→ DATA
####################

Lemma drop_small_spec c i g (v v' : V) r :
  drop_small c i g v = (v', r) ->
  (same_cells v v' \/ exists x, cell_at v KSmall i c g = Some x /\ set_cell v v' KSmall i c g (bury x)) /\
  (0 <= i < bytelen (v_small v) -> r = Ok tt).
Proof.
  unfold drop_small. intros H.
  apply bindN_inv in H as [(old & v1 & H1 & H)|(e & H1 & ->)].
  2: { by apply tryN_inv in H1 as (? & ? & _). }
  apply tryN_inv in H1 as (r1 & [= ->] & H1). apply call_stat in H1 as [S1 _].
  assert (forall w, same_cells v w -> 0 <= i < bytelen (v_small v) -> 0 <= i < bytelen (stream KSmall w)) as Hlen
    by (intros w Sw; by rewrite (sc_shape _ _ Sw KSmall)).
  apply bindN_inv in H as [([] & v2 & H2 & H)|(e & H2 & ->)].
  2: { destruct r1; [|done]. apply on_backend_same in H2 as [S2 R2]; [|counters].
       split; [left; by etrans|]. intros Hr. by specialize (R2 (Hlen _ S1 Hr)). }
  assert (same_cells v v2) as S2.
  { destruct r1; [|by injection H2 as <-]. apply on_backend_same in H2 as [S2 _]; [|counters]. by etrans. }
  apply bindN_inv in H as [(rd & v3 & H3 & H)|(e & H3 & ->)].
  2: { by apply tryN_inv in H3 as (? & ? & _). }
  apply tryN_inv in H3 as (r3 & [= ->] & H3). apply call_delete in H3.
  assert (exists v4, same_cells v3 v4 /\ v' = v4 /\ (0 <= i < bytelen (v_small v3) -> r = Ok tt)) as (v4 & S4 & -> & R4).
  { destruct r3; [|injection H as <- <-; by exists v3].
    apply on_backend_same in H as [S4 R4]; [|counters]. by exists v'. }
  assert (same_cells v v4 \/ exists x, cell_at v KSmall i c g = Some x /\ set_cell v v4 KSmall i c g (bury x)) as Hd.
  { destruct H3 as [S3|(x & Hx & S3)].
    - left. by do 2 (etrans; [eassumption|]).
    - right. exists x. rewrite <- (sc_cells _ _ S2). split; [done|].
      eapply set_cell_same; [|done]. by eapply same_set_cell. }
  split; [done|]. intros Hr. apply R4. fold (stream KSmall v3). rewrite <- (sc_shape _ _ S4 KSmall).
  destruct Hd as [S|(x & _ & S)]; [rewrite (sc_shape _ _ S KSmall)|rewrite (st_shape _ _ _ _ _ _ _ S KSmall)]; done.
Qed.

####################

→ TASK GOAL
Go over the data above and copy every line that has the word "Hlen" in it.

→ OUTPUT FOR THIS TASK
  assert (forall w, same_cells v w -> 0 <= i < bytelen (v_small v) -> 0 <= i < bytelen (stream KSmall w)) as Hlen
       split; [left; by etrans|]. intros Hr. by specialize (R2 (Hlen _ S1 Hr)). }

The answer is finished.